Normal phase chromatography is another liquid chromatography method that separates analytes based on their polarity. In normal phase chromatography the stationary phase is polar while the mobile phase is non-polar. The non-polar components of the mixture are first eluted with the shortest retention time. The polar analytes have a higher affinity for the stationary phase and subsequently elute for a longer retention time. There are other types of liquid chromatography, including ion chromatography, size exclusion, and affinity. For a given set of components to be separated, the selectivity and chromatographic separation obtainable is defined by the stationary and mobile phases used.

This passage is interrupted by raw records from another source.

(* ===== verification/Logger.v ===== *)
(** * The library's logger

    Models logger.hpp and impl/logger.ipp: the interface a class of loggers implements, the
    library's own two, logger objects shared through pointers, the global instance, the
    setters, and the macro [STREAM_LOG_CALL] that guards every message of the library.
    The theorems are about any class of the user's beside the library's, and about whole
    histories of what an application and the library do with the loggers.  Reading a prefix
    outside the array of the std::cout logger has no result ([None]). *)

From S2P Require Import Prelude LogTime.
From Stdlib Require Import Ascii.
Open Scope sc_scope.

(** [enum class log_level : int]. *)
Inductive log_level := mute | trace | debug | info | warning | error.

#[export] Instance log_level_eq_dec : EqDecision log_level.
Proof. solve_decision. Defined.

Definition level_value (level : log_level) : Z :=
  match level with
  | mute => -1 | trace => 0 | debug => 1 | info => 2 | warning => 3 | error => 4
  end.

(** What is observable: lines on std::cout and calls of the user's code, each with the
    function that is called. *)
Inductive log_entry :=
| CoutLine (text : string)
| Callback (log_func : nat) (level : log_level) (location message : string).

(** [log_interface]: what a class of loggers implements.  [message] may have no result, and
    is given the reading of the system clock. *)
Class LogInterface (L : Type) := {
  li_set_level : log_level → L → L;
  li_get_level : L → log_level;
  li_message : Z → log_level → string → string → L → option (list log_entry)
}.

(** Its documentation: [get_level] returns the actual level, the one that was set. *)
Class LogInterfaceLaws (L : Type) `{LogInterface L} := {
  li_get_set level l : li_get_level (li_set_level level l) = level
}.

(** ** The loggers of the library *)

(** The two derived classes; a callback is a [std::function], which may be empty. *)
Inductive log_sink :=
| cout_logger
| func_logger (log_func : option nat).

(** A logger object: [base_logger::level_] and what it does with a message. *)
Record logger := mk_logger { level_ : log_level; sink : log_sink }.

(** [base_logger(level)] with the part of the derived class, [cout_logger(level)] and
    [func_logger(level, log_func)]. *)
Definition base_logger_ctor (s : log_sink) (level : log_level) : logger := mk_logger level s.

Definition cout_logger_ctor (level : log_level) : logger := base_logger_ctor cout_logger level.

Definition func_logger_ctor (level : log_level) (log_func : option nat) : logger :=
  base_logger_ctor (func_logger log_func) level.

(** [base_logger::set_level] and [get_level]. *)
Definition base_set_level (level : log_level) (l : logger) : logger := mk_logger level (sink l).

Definition base_get_level (l : logger) : log_level := level_ l.

(** [kLevelPrefixes]. *)
Definition kLevelPrefixes : list string := ["TRACE"; "DEBUG"; "INFO"; "WARNING"; "ERROR"].

Definition level_prefix (level : log_level) : option string :=
  if level_value level <? 0 then None else kLevelPrefixes !! Z.to_nat (level_value level).

(** What [cout_logger::message] puts together in its string stream, with [std::endl]. *)
Definition cout_text (time prefix location msg : string) : string :=
  time +:+ ": " +:+ prefix +:+ ": " +:+ location +:+ ": " +:+ msg +:+ String (ascii_of_nat 10) "".

(** [cout_logger::message] and [func_logger::message]. *)
Definition cout_message `{TimeZone} (now : Z) (level : log_level) (location msg : string)
    : option (list log_entry) :=
  time ← timestamp now;
  prefix ← level_prefix level;
  Some [CoutLine (cout_text time prefix location msg)].

Definition func_message (log_func : option nat) (level : log_level) (location msg : string) : list log_entry :=
  match log_func with None => [] | Some f => [Callback f level location msg] end.

#[export] Instance library_logger `{TimeZone} : LogInterface logger := {|
  li_set_level := base_set_level;
  li_get_level := base_get_level;
  li_message now level location msg l :=
    match sink l with
    | cout_logger => cout_message now level location msg
    | func_logger f => Some (func_message f level location msg)
    end
|}.

(** ** The current logger *)

(** What a [std::shared_ptr<log_interface>] points to: a logger of the library, or an object
    of a class [U] of the user's. *)
Inductive log_object (U : Type) :=
| LibraryLogger (l : logger)
| UserLogger (u : U).
Arguments LibraryLogger {U}.
Arguments UserLogger {U}.

(** The virtual calls. *)
#[export] Instance object_logger {U} `{TimeZone, LogInterface U} : LogInterface (log_object U) := {|
  li_set_level level o :=
    match o with
    | LibraryLogger l => LibraryLogger (li_set_level level l)
    | UserLogger u => UserLogger (li_set_level level u)
    end;
  li_get_level o := match o with LibraryLogger l => li_get_level l | UserLogger u => li_get_level u end;
  li_message now level location msg o :=
    match o with
    | LibraryLogger l => li_message now level location msg l
    | UserLogger u => li_message now level location msg u
    end
|}.

(** The objects alive, by address; the address [glob_instance] holds, if it is not null;
    and what has been logged. *)
Record log_state (U : Type) := mk_log_state {
  loggers : gmap nat (log_object U);
  glob_instance : option nat;
  logged : list log_entry
}.
Arguments mk_log_state {U}.
Arguments loggers {U}.
Arguments glob_instance {U}.
Arguments logged {U}.

Section Log.
Context {U : Type} `{TimeZone, LogInterface U}.
Implicit Types (st : log_state U).

(** Before [main]: the default logger, at [a]. *)
Definition log_initial (a : nat) : log_state U :=
  mk_log_state {[a := LibraryLogger (cout_logger_ctor trace)]} (Some a) [].

(** [logger_instance(new_logger)]: the pointer it returns. *)
Definition logger_instance (new_logger : option nat) st : option nat * log_state U :=
  let st :=
    match new_logger with
    | Some a => mk_log_state (loggers st) (Some a) (logged st)
    | None => st
    end in
  (glob_instance st, st).

(** [set_level], [get_level] and [message] of the object at [a]. *)
Definition set_level (a : nat) (level : log_level) st : log_state U :=
  mk_log_state (alter (li_set_level level) a (loggers st)) (glob_instance st) (logged st).

Definition get_level (a : nat) st : option log_level := li_get_level <$> loggers st !! a.

Definition message (a : nat) (now : Z) (level : log_level) (location msg : string) st : option (log_state U) :=
  l ← loggers st !! a;
  es ← li_message now level location msg l;
  Some (mk_log_state (loggers st) (glob_instance st) (logged st ++ es)).

(** [set_logger(logger)], with a pointer that may be null. *)
Definition set_logger (new_logger : option nat) st : log_state U :=
  (logger_instance new_logger st).2.

(** [set_logger(level, log_func)], the new object being placed at [a]. *)
Definition set_logger_func (a : nat) (level : log_level) (log_func : option nat) st : log_state U :=
  (logger_instance (Some a)
    (mk_log_state (<[a := LibraryLogger (func_logger_ctor level log_func)]> (loggers st))
       (glob_instance st) (logged st))).2.

(** [set_log_level(level)]. *)
Definition set_log_level (level : log_level) st : log_state U :=
  let '(l, st) := logger_instance None st in
  match l with Some a => set_level a level st | None => st end.

(** [get_log_level()]. *)
Definition get_log_level st : option log_level :=
  let '(l, st) := logger_instance None st in
  match l with Some a => get_level a st | None => Some mute end.

(** [log_message(level, location, message)]. *)
Definition log_message (now : Z) (level : log_level) (location msg : string) st : option (log_state U) :=
  let '(l, st) := logger_instance None st in
  match l with Some a => message a now level location msg st | None => Some st end.

(** [STREAM_LOG_CALL(level, ...)]: the state, and whether the arguments were evaluated. *)
Definition stream_log_call (now : Z) (level : log_level) (location msg : string) st
    : option (log_state U * bool) :=
  let '(l, st) := logger_instance None st in
  match l with
  | None => Some (st, false)
  | Some a =>
      cur ← get_level a st;
      if level_value cur <=? level_value level then
        (λ st, (st, true)) <$> message a now level location msg st
      else Some (st, false)
  end.

(** What the application and the library do with the logger. *)
Inductive log_op :=
| SetLogger (new_logger : option nat)
| SetLoggerFunc (a : nat) (level : log_level) (log_func : option nat)
| SetLogLevel (level : log_level)
| LogCall (now : Z) (level : log_level) (location msg : string).

Definition log_op_run (op : log_op) st : option (log_state U) :=
  match op with
  | SetLogger a => Some (set_logger a st)
  | SetLoggerFunc a level f => Some (set_logger_func a level f st)
  | SetLogLevel level => Some (set_log_level level st)
  | LogCall now level location msg => fst <$> stream_log_call now level location msg st
  end.

Fixpoint log_run (ops : list log_op) st : option (log_state U) :=
  match ops with
  | [] => Some st
  | op :: ops => st ← log_op_run op st; log_run ops st
  end.

(** The global instance points to a live object. *)
Definition log_ok st : Prop := ∃ a l, glob_instance st = Some a ∧ loggers st !! a = Some l.

End Log.

(** The macros [STREAM_LOG_TRACE] to [STREAM_LOG_ERROR] pass a level other than [mute]. *)
Definition library_levels : list log_level := [trace; debug; info; warning; error].

(** The readings of the system clock whose local time has a year of four digits. *)
Definition log_clock_ok `{TimeZone} (now : Z) : Prop :=
  0 ≤ to_time_t now + utc_offset (to_time_t now) < 253402300800.

(** ** Lemmas *)

#[export] Instance library_logger_laws `{TimeZone} : LogInterfaceLaws logger.
Proof. by constructor. Qed.

#[export] Instance object_logger_laws {U} `{TimeZone, LogInterfaceLaws U} : LogInterfaceLaws (log_object U).
Proof. constructor. intros level [l|u]; [done|apply (li_get_set (L := U))]. Qed.

Section Claims.
Context {U : Type} `{TimeZone, LogInterfaceLaws U}.
Implicit Types (st : log_state U) (l : log_object U).

(** The std::cout logger prints every message of the library. *)
Lemma cout_message_library now level location msg :
  log_clock_ok now → level ∈ library_levels →
  ∃ time prefix, timestamp now = Some time ∧ level_prefix level = Some prefix ∧
    cout_message now level location msg = Some [CoutLine (cout_text time prefix location msg)].
Proof.
  intros Hn Hl. destruct (gmtime_text _ Hn) as (ts & Ets & _). unfold cout_message, timestamp, localtime. rewrite Ets.
  repeat (apply elem_of_cons in Hl as [->|Hl]; [by do 2 eexists|]). by apply elem_of_nil in Hl.
Qed.

Lemma stream_log_call_eq now level location msg st a l :
  glob_instance st = Some a → loggers st !! a = Some l →
  stream_log_call now level location msg st =
    if level_value (li_get_level l) <=? level_value level then
      (λ es, (mk_log_state (loggers st) (glob_instance st) (logged st ++ es), true)) <$>
        li_message now level location msg l
    else Some (st, false).
Proof.
  intros Hg Ha. unfold stream_log_call, logger_instance. rewrite Hg. unfold get_level, message. rewrite Ha.
  cbn [fmap option_fmap option_map mbind option_bind]. destruct (_ <=? _); [|done].
  destruct (li_message _ _ _ _ _); [|done]. simpl. by rewrite Hg.
Qed.

(** ** What a history of calls logs

    The reference definition.  [loggers0] are the loggers of the library there are at first,
    [a0] the one installed; everything else is a matter of which call was the last one. *)

Section History.
Variables (loggers0 : gmap nat logger) (a0 : nat).
Implicit Types (h ops : list log_op) (a : nat).

(** [f before op], for every [op] of the history with what came before it. *)
Fixpoint over_history {A} (f : list log_op → log_op → list A) before ops : list A :=
  match ops with
  | [] => []
  | op :: ops => f before op ++ over_history f (before ++ [op]) ops
  end.

(** The logger that was installed last; a null pointer installs nothing. *)
Definition installs (op : log_op) : option nat :=
  match op with SetLogger a => a | SetLoggerFunc a _ _ => Some a | _ => None end.

Definition in_force h : nat := default a0 (last (omap installs h)).

(** What the logger at [a] does with messages, if there is one. *)
Definition makes a (op : log_op) : option log_sink :=
  match op with SetLoggerFunc b _ f => if decide (b = a) then Some (func_logger f) else None | _ => None end.

Definition sink_of h a : option log_sink :=
  match last (omap (makes a) h) with Some s => Some s | None => sink <$> loggers0 !! a end.

(** The level it was given last, by its constructor or while it was installed. *)
Definition gives_level a h (op : log_op) : list log_level :=
  match op with
  | SetLoggerFunc b level _ => if decide (b = a) then [level] else []
  | SetLogLevel level => if decide (in_force h = a) then [level] else []
  | _ => []
  end.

Once the analytes are separated, they need to be detected. The choice of detector is driven by the method objectives of the application; various options are available with varying degrees of sensitivity, specificity, selectivity and linear dynamic range. The appropriate detector is selected for subsequent detection based on the requirements.

HPLC and UHPLC

The development of sub-2 micron silica-based stationary phases with narrow particle size distributions has led to a phase breakthrough in chromatographic performance. The new particles produced have the same chemistry as the commonly used HPLC stationary phases, ensuring that the selectivity of the chromatographic system is maintained while using the same mobile phase. UHPLC offers many advantages, with shorter run times, higher chromatographic separations, higher sensitivity and less solvent consumption.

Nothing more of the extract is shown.